Ankle Stability
By: Aram Kumar, BA Exercise Science, CSCS
The good news is training your ankles to be more stable is quite possible, no matter what fitness level or age you are. Below are some exercises that can be done to develop better ankle stability:
- Single Leg Balancing– Stand on one leg on a flat surface for about 30 seconds on each leg. If this is still too hard for you, then do it next to a wall or post and use the structure to help keep you on one leg for as long as possible.
- Single Leg Balance on Foam Pad– The foam pad introduces a new level of difficulty to the single leg balance because the pad will change shape as your weight shifts.
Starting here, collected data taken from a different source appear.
Lemma encode_meta_ok buf l meta :
  meta_fits meta -> encode_meta buf l meta = Ok (buf ++ meta_bytes (Z.of_nat l) meta).
Proof.
  intros (Hs & Hn & Hmin & Hmax). unfold encode_meta.
  rewrite (expect_u32_ok (len (as_bytes (name meta)))) by done. cbn [mbind outcome_bind].
  rewrite (expect_u32_ok (len (min meta))) by done. cbn [mbind outcome_bind].
  rewrite (expect_u32_ok (len (max meta))) by done. cbn [mbind outcome_bind].
  unfold put_u32, put_u64, meta_bytes, field. by rewrite <- !app_assoc.
Qed.

Lemma encode_level_ok buf l metas :
  Forall meta_fits metas -> encode_level buf l metas = Ok (buf ++ level_bytes l metas).
Proof.
  intros H. revert buf. induction H as [|meta metas Hm _ IH]; intros buf; cbn [encode_level].
  { by rewrite app_nil_r. }
  rewrite encode_meta_ok by done. cbn [mbind outcome_bind]. rewrite IH.
  unfold level_bytes. rewrite fmap_cons. cbn [concat]. by rewrite app_assoc.
Qed.

Lemma encode_levels_ok buf l ls :
  Forall (Forall meta_fits) ls -> encode_levels buf l ls = Ok (buf ++ levels_bytes l ls).
Proof.
  intros H. revert buf l. induction H as [|metas ls Hm _ IH]; intros buf l; cbn [encode_levels].
  { by rewrite app_nil_r. }
  rewrite encode_level_ok by done. cbn [mbind outcome_bind]. rewrite IH.
  cbn [levels_bytes]. by rewrite app_assoc.
Qed.

Lemma levels_ok_fits l ls : levels_ok l ls -> Forall (Forall meta_fits) ls.
Proof.
  revert l. induction ls as [|metas ls IH]; intros l; simpl; [constructor|].
  intros (Hm & _ & Hl). constructor; [|by eapply IH]. eapply Forall_impl; [exact Hm|].
  by intros meta (_ & ? & _).
Qed.

Lemma encode_ok m : manifest_ok m -> encode m = Ok (MAGIC_MANIFEST ++ levels_bytes 0 (levels m)).
Proof. intros H. unfold encode. apply encode_levels_ok. by eapply levels_ok_fits. Qed.

Lemma read_payload_at bs p m q offset n what :
  bs = p ++ m ++ q -> offset = len p -> n = len m -> len bs <= isize_max ->
  read_payload bs offset n what = Ok (m, offset + n).
Proof.
  intros Hseg -> -> Hu. assert (len bs = len p + len m + len q) as Hl by (rewrite Hseg; len_solve).
  pose proof (len_nonneg q). unfold read_payload, checked_add, isize_max, usize_max in *.
  rewrite (proj2 (Z.leb_le _ _)) by lia. rewrite (proj2 (Z.ltb_ge _ _)) by lia.
  rewrite (slice_at bs p m q) by done. done.
Qed.

Lemma from_utf8_as_bytes s : valid_utf8 (as_bytes s) = true -> from_utf8 (as_bytes s) = Some s.
Proof.
  intros H. unfold from_utf8. rewrite H. unfold as_bytes. by rewrite String.string_of_list_byte_of_string.
Qed.

Lemma len_meta_bytes l meta :
  len (meta_bytes l meta) =
    24 + len (as_bytes (name meta)) + len (min meta) + len (max meta).
Proof. unfold meta_bytes, field. len_solve. Qed.

(** *** Decoding what was encoded *)

Lemma read_field {B} bs p m q what (k : bytes -> Z -> outcome B) :
  bs = p ++ field m ++ q -> len m <= u32_max -> len bs <= isize_max ->
  (n ← read_u32 bs (len p); o ← uadd (len p) 4; '(x, o) ← read_payload bs o n what; k x o) =
    k m (len p + len (field m)).
Proof.
  intros Hseg Hm Hu. unfold field in *. rewrite <- app_assoc in Hseg.
  assert (len bs = len p + 4 + len m + len q) as Hl by (rewrite Hseg; len_solve).
  pose proof (len_nonneg p). pose proof (len_nonneg q). pose proof (len_nonneg m).
  rewrite (read_u32_at (len m) bs p (m ++ q)) by (done || (unfold usize_max, isize_max in *; lia)).
  cbn [mbind outcome_bind]. rewrite uadd_ok by (unfold usize_max, isize_max in *; lia).
  cbn [mbind outcome_bind].
  rewrite (read_payload_at bs (p ++ le_bytes 4 (len m)) m q) by (segs Hseg || len_solve || done).
  cbn [mbind outcome_bind]. f_equal. len_solve.
Qed.

Section lemmas.
Context {AL : Allocator}.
This will require your foot and ankle muscles to react quickly to an exaggerated shift in weight any time you begin to lose balance.
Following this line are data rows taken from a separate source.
(* ===== verification/Steady.v ===== *)
(** * The engine's operations are steady

    Every operation of the source does the same under a pending stop as without
    it until the stop strikes ([Crash]); the operations that only read leave the
    disk as it is under any faults. *)

From S2P Require Import Prelude Outcome External Fs Crash MemTable Wal WalWriter WalReader.
From S2P Require Import StdVec SstRecord SstIndex Bloom Builder Reader Merge Manifest.
From S2P Require Import Names Engine.

#[export] Instance part_on_file :
  Part (S := Fs * WalWriter) (T := Fs * BufWriter) (fun '(fs, w) => (fs, ww_file w))
    (fun '(fs, f) '(_, w) => (fs, mkWalWriter f (ww_path w) (ww_buf w))).
Proof. split; by repeat intros []. Qed.

Section steady.
Context {C : Crc32} {SM : SkipMap Entry} {FB : FastBloom} {AL : Allocator}.

#[export] Instance part_on_writer :
  Part (S := Fs * LsmEngineInner) (T := Fs * WalWriter) (fun s => (s.1, writer (wal s.2)))
    (fun '(fs, w) s => (fs, set_wal (mkActiveWal w (Engine.seq (wal s.2))) s.2)).
Proof. split; [done|]. by intros ?? [] []. Qed.

(** ** Logs *)

Lemma steady_on_file {A} (m : M (Fs * BufWriter) A) : steady m -> steady (on_file m).
Proof. apply steady_zoom. apply _. Qed.

Lemma steady_wal_create path : steady (wal_create path).
Proof. unfold wal_create. steady_tac. Qed.

Lemma steady_set_buf b : steady (set_buf b).
Proof. apply inert_steady. by intros ? []. Qed.

Lemma steady_append op k v : steady (append op k v).
Proof.
  unfold append. repeat (apply steady_bind; [first [apply steady_set_buf | by apply inert_steady]|intros]).
  apply steady_on_file, steady_bw_write_all.
Qed.

Lemma steady_sync : steady sync.
Proof. apply steady_bind; [|intros _]; apply steady_on_file; auto with steady. Qed.

Lemma steady_wal_drop : steady wal_drop.
Proof. apply steady_on_file, steady_bw_drop. Qed.

Lemma quiet_wal_open path : quiet (wal_open path).
Proof. unfold wal_open. steady_tac. Qed.
Lemma steady_wal_open path : steady (wal_open path).
Proof. unfold wal_open. steady_tac. Qed.
Lemma quiet_scan r : quiet (scan r).
Proof. unfold scan. steady_tac. Qed.
Lemma steady_scan r : steady (scan r).
Proof. unfold scan. steady_tac. Qed.

(** A computation on the part of the state that is not the disk. *)
Lemma inert_zoom_snd {W A} (m : M W A) : inert (S := Fs * W) (zoom snd (fun t s => (s.1, t)) m).
Proof. intros f [fs w]. unfold zoom. cbn. by destruct (m w). Qed.

Hint Resolve steady_wal_create steady_append steady_sync steady_wal_drop steady_wal_open quiet_wal_open
  steady_scan quiet_scan inert_zoom_snd : steady.

Lemma steady_replay_into r : steady (replay_into r).
Proof. unfold replay_into. steady_tac. Qed.
Lemma quiet_replay_into r : quiet (replay_into r).
Proof. unfold replay_into. steady_tac. Qed.

(** ** Tables *)

Lemma steady_build path b : steady (Builder.build path b).
Proof. unfold Builder.build. steady_tac. Qed.

Lemma steady_read_region f a n : steady (read_region f a n).
Proof. unfold read_region. steady_tac. Qed.
Lemma quiet_read_region f a n : quiet (read_region f a n).
Proof. unfold read_region. steady_tac. Qed.
Hint Resolve steady_replay_into quiet_replay_into steady_build steady_read_region quiet_read_region : steady.

Lemma steady_table_open path : steady (Reader.open path).
Proof. unfold Reader.open. steady_tac. Qed.
Lemma quiet_table_open path : quiet (Reader.open path).
Proof. unfold Reader.open. steady_tac. Qed.
Lemma steady_table_get r k : steady (Reader.get r k).
Proof. unfold Reader.get, read_block_at. steady_tac. Qed.
Lemma quiet_table_get r k : quiet (Reader.get r k).
Proof. unfold Reader.get, read_block_at. steady_tac. Qed.
Lemma steady_records r : steady (Reader.records r).
Proof. unfold Reader.records, read_block_at. steady_tac. Qed.
Lemma quiet_records r : quiet (Reader.records r).
Proof. unfold Reader.records, read_block_at. steady_tac. Qed.
Hint Resolve steady_table_open quiet_table_open steady_table_get quiet_table_get steady_records quiet_records : steady.

(** ** The manifest *)

Lemma steady_load : steady load.
Proof. unfold load. steady_tac. Qed.
Lemma quiet_load : quiet load.
Proof. unfold load. steady_tac. Qed.
Lemma steady_write_atomic m : steady (write_atomic m).
Proof. unfold write_atomic. steady_tac; destruct a; steady_tac. Qed.
Hint Resolve steady_load quiet_load steady_write_atomic : steady.

(** ** The engine's locks and heaps *)

Lemma inert_eng {A} (f : LsmEngineInner -> A) : inert (eng f).
Proof. done. Qed.
Lemma inert_upd f : inert (upd f).
Proof. done. Qed.
Lemma inert_read_state : inert read_state.
Proof. apply inert_bind; [done|]. by intros []. Qed.
Lemma inert_mem_at i : inert (mem_at i).
Proof. by apply inert_bind. Qed.
Lemma inert_handle_at i : inert (handle_at i).
Proof. by apply inert_bind. Qed.
Lemma inert_alloc_mem t : inert (alloc_mem t).
Proof. apply inert_bind; [done|]. intros ms. by apply inert_bind. Qed.
Lemma inert_alloc_handle h : inert (alloc_handle h).
Proof. apply inert_bind; [done|]. intros hs. by apply inert_bind. Qed.
Lemma inert_on_mem {A} i (m : M MemTable A) : inert (on_mem i m).
Proof.
  apply inert_bind; [apply inert_mem_at|]. intros t. cbn beta. destruct (m t) as [o t']. by apply inert_bind.
Qed.
Lemma inert_fetch_add_seq : inert fetch_add_seq.
Proof. apply inert_bind; [done|]. intros n. by apply inert_bind. Qed.
Lemma inert_snapshot_active : inert snapshot_active.
Proof. apply inert_bind; [apply inert_read_state|]. intros st. by destruct (active st). Qed.
Hint Resolve inert_eng inert_upd inert_read_state inert_mem_at inert_handle_at inert_alloc_mem
  inert_alloc_handle inert_on_mem inert_fetch_add_seq inert_snapshot_active : steady.

Lemma steady_with_lock {A} l msg (m : M (Fs * LsmEngineInner) A) : steady m -> steady (with_lock l msg m).
Proof.
  intros Hm. unfold with_lock. apply steady_bind; [steady_tac|]. intros [|]; [steady_tac|].
  by apply steady_guarded.
Qed.

Lemma steady_write_state {A} (m : M (Fs * LsmEngineInner) A) : steady m -> steady (write_state m).
Proof.
  intros Hm. unfold write_state. apply steady_bind; [steady_tac|]. intros [|]; [steady_tac|].
  by apply steady_guarded.
Qed.

Lemma quiet_locked {A} l msg (m : M (Fs * LsmEngineInner) A) :
  quiet m -> quiet (with_lock l msg (write_state m)).
Proof.
  intros Hm. unfold with_lock, write_state.
  apply quiet_bind; [by apply inert_quiet|]. intros [|]; [by apply inert_quiet|].
  apply quiet_guarded; [done|]. apply quiet_bind; [by apply inert_quiet|]. intros [|]; [by apply inert_quiet|].
  by apply quiet_guarded.
Qed.

Lemma steady_on_writer {A} (m : M (Fs * WalWriter) A) : steady m -> steady (on_writer m).
Proof. apply steady_zoom. apply _. Qed.

Ltac engine_step :=
  lazymatch goal with
  | |- steady (with_lock _ _ _) => apply steady_with_lock
  | |- steady (write_state _) => apply steady_write_state
  | |- steady (on_writer _) => apply steady_on_writer
  | |- _ => steady_step
  end.
Ltac engine_tac := repeat (engine_step; cbn zeta).

(** ** The engine's operations *)

Lemma steady_open_reader i : steady (open_reader i).
Proof. unfold open_reader. engine_tac. Qed.
Lemma quiet_open_reader i : quiet (open_reader i).
Proof. unfold open_reader. steady_tac. Qed.
Hint Resolve steady_open_reader quiet_open_reader : steady.

Lemma steady_write_table b tmp final : steady (write_table b tmp final).
Proof. unfold write_table. engine_tac. Qed.
Lemma inert_commit_flush i s w : inert (commit_flush i s w).
Proof.
  unfold commit_flush. repeat (apply inert_bind; [done|intros]; cbn zeta). done.
Qed.
Hint Resolve steady_write_table inert_commit_flush : steady.

Lemma steady_build_pending p n : steady (build_pending p n).
Proof. unfold build_pending. engine_tac. Qed.
Hint Resolve steady_build_pending : steady.
Lemma steady_flush_pending p : steady (flush_pending p).
Proof. unfold flush_pending, join_table. engine_tac. Qed.
Hint Resolve steady_flush_pending : steady.

Lemma inert_manifest_levels ls : forall l m, inert (manifest_levels l ls m).
Proof.
  induction ls as [|hs ls IH]; intros l m; [done|]. cbn [manifest_levels]. apply inert_bind; [|intros; apply IH].
  revert m. induction hs as [|i hs IHh]; intros m; [done|]. cbn [manifest_level].
  apply inert_bind; [apply inert_handle_at|]. intros h. cbn zeta. apply inert_bind; [done|]. intros m'. apply IHh.
Qed.
Hint Resolve inert_manifest_levels : steady.

Lemma steady_write_manifest : steady write_manifest.
Proof. unfold write_manifest. engine_tac. Qed.
Hint Resolve steady_write_manifest : steady.

Lemma steady_drain fuel : forall flushed, steady (drain fuel flushed).
Proof.
  induction fuel as [|fuel IH]; intros flushed; [by apply inert_steady|]. cbn [drain].
  apply steady_bind; [steady_tac|]. intros st. destruct (head (immutables st)); [|steady_tac].
  apply steady_bind; [steady_tac|]. intros _. apply IH.
Qed.
Hint Resolve steady_drain : steady.

Lemma steady_flush_all_pending : steady flush_all_pending.
Proof. unfold flush_all_pending. engine_tac. Qed.
Hint Resolve steady_flush_all_pending : steady.

Lemma inert_commit_compact o : inert (commit_compact o).
Proof. unfold commit_compact. by apply inert_bind. Qed.
Lemma steady_read_run i : steady (read_run i).
Proof. unfold read_run. engine_tac. Qed.
Lemma quiet_read_run i : quiet (read_run i).
Proof. unfold read_run. steady_tac. Qed.
Lemma steady_question {A} (r : LsmError + A) : steady (S := Fs * LsmEngineInner) (question r).
Proof. apply inert_steady. by destruct r. Qed.
Hint Resolve inert_commit_compact steady_read_run quiet_read_run steady_question : steady.

Lemma steady_build_merged rs n : steady (build_merged rs n).
Proof. unfold build_merged. engine_tac. Qed.
Hint Resolve steady_build_merged : steady.
Lemma steady_write_merged rs : steady (write_merged rs).
Proof. unfold write_merged. engine_tac. Qed.
Hint Resolve steady_write_merged : steady.

Lemma steady_compact_all_pending : steady compact_all_pending.
Proof. unfold compact_all_pending. engine_tac. Qed.
Lemma steady_compact_needed : steady compact_needed.
Proof. unfold compact_needed. engine_tac. Qed.
Hint Resolve steady_compact_all_pending steady_compact_needed : steady.

Lemma steady_worker_tick : steady worker_tick.
Proof. unfold worker_tick. engine_tac. Qed.

Lemma steady_rotate n : steady (rotate n).
Proof. unfold rotate. engine_tac. Qed.
Hint Resolve steady_rotate : steady.
Lemma steady_freeze_active : steady freeze_active.
Proof. unfold freeze_active, rotate. engine_tac. Qed.
Hint Resolve steady_freeze_active : steady.
Lemma steady_apply k v d : steady (apply_and_maybe_freeze k v d).
Proof. unfold apply_and_maybe_freeze. engine_tac. Qed.
Hint Resolve steady_apply : steady.
Lemma steady_put k v : steady (put k v).
Proof. unfold put. engine_tac. Qed.
Lemma steady_delete k : steady (delete k).
Proof. unfold delete. engine_tac. Qed.
Lemma steady_flush : steady flush.
Proof. unfold flush. engine_tac. Qed.
Lemma steady_compact : steady compact.
Proof. apply steady_compact_all_pending. Qed.
Lemma steady_drop_engine : steady drop_engine.
Proof. unfold drop_engine. engine_tac. Qed.

Lemma quiet_get k : quiet (get k).
Proof.
  assert (forall hs, quiet (get_level hs k)) as Hl.
  { induction hs as [|i hs IH]; [done|]. cbn [get_level]. steady_tac; apply IH. }
  assert (forall ls, quiet (get_levels ls k)) as Hls.
  { induction ls as [|hs ls IH]; [done|]. cbn [get_levels]. apply quiet_bind; [apply Hl|]. steady_tac; apply IH. }
  assert (forall ps, inert (get_immutables ps k)) as Hi.
  { induction ps as [|p ps IH]; [done|]. cbn [get_immutables]. apply inert_bind; [apply inert_mem_at|].
    intros t. by destruct (get_entry t k). }
  unfold get. steady_tac; auto.
Qed.

Lemma steady_get k : steady (get k).
Proof.
  assert (forall hs, steady (get_level hs k)) as Hl.
  { induction hs as [|i hs IH]; [steady_tac|]. cbn [get_level]. steady_tac; apply IH. }
  assert (forall ls, steady (get_levels ls k)) as Hls.
  { induction ls as [|hs ls IH]; [steady_tac|]. cbn [get_levels]. apply steady_bind; [apply Hl|]. steady_tac; apply IH. }
  assert (forall ps, inert (get_immutables ps k)) as Hi.
  { induction ps as [|p ps IH]; [done|]. cbn [get_immutables]. apply inert_bind; [apply inert_mem_at|].
    intros t. by destruct (get_entry t k). }
  unfold get. steady_tac; auto.
Qed.

(** ** Opening *)

Lemma steady_open_levels ls : forall hs, steady (open_levels ls hs) /\ quiet (open_levels ls hs).
Proof.
  assert (forall metas hs, steady (open_level metas hs) /\ quiet (open_level metas hs)) as Hl.
  { induction metas as [|m metas IH]; intros hs; [split; steady_tac|]. cbn [open_level].
    split; steady_tac; apply IH. }
  induction ls as [|metas ls IH]; intros hs; [split; steady_tac|]. cbn [open_levels]. split.
  - apply steady_bind; [apply Hl|]. intros [ids hs']. apply steady_bind; [apply IH|]. intros []. steady_tac.
  - apply quiet_bind; [apply Hl|]. intros [ids hs']. apply quiet_bind; [apply IH|]. intros []. steady_tac.
Qed.

Lemma inert_wal_files names : inert (wal_files names).
Proof.
  induction names as [|n names IH]; [done|]. cbn [wal_files]. destruct (negb _); [done|]. by apply inert_bind.
Qed.

Lemma steady_replay_file f : steady (replay_file f).
Proof. unfold replay_file. steady_tac. Qed.
Lemma quiet_replay_file f : quiet (replay_file f).
Proof. unfold replay_file. steady_tac. Qed.
Lemma steady_append_entry kv : steady (append_entry kv).
Proof. unfold append_entry. steady_tac. Qed.
Lemma steady_runtime_build : steady runtime_build.
Proof. apply steady_syscall. syscall_tac. Qed.

Lemma steady_open_with_options o : steady (open_with_options o).
Proof.
  unfold open_with_options. pose proof (fun ls hs => proj1 (steady_open_levels ls hs)) as Hls.
  pose proof steady_replay_file. pose proof steady_append_entry. pose proof steady_runtime_build.
  pose proof inert_wal_files.
  apply steady_bind; [steady_tac|]. intros _. apply steady_bind; [steady_tac|]. intros m.
  apply steady_bind; [apply Hls|]. intros [ls hs]. apply steady_bind; [steady_tac|]. intros names.
  apply steady_bind; [apply inert_steady, inert_wal_files|]. intros wals. cbn zeta. engine_tac; auto.
Qed.
End steady.

#[export] Hint Resolve inert_eng inert_upd inert_read_state inert_mem_at inert_handle_at inert_alloc_mem
  inert_alloc_handle inert_fetch_add_seq inert_snapshot_active inert_commit_flush inert_commit_compact : steady.
#[export] Hint Resolve quiet_open_reader quiet_table_get quiet_read_run : steady.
- Banded 4-way Ankle Series– This is a great exercise for strengthening the muscles in the ankle that work to stabilize it in multiple planes of motion. When performing this exercise, focus on keeping tension throughout a full range of motion to get the most benefit. Check out the video for a demonstration on how to do this exercise (https://youtu.be/bSgoNvcZGG4?si=muWo-Hi5zIY-8JFA).
- Front to Back/Side to Side Hops– Hopping back and forth or side to side is a good way to make sure your ankles are stable enough to handle the load of your body when jumping, landing, and changing direction. This type of exercise is good for people who participate in sports and those who don’t. A person who can hop back and forth can react quickly when they lose their balance, so they can make a quick adjustment and regain their footing before falling. This exercise can be done on two legs, or one leg to make it harder. Disclaimer: This exercise puts more stress on the ankle and knee joints, therefore, it should only be done by individuals who are more experienced and already have decent ankle and knee stability. If you are not able to run or skip without pain, then do not perform this exercise YET! It will be a great goal to work up to.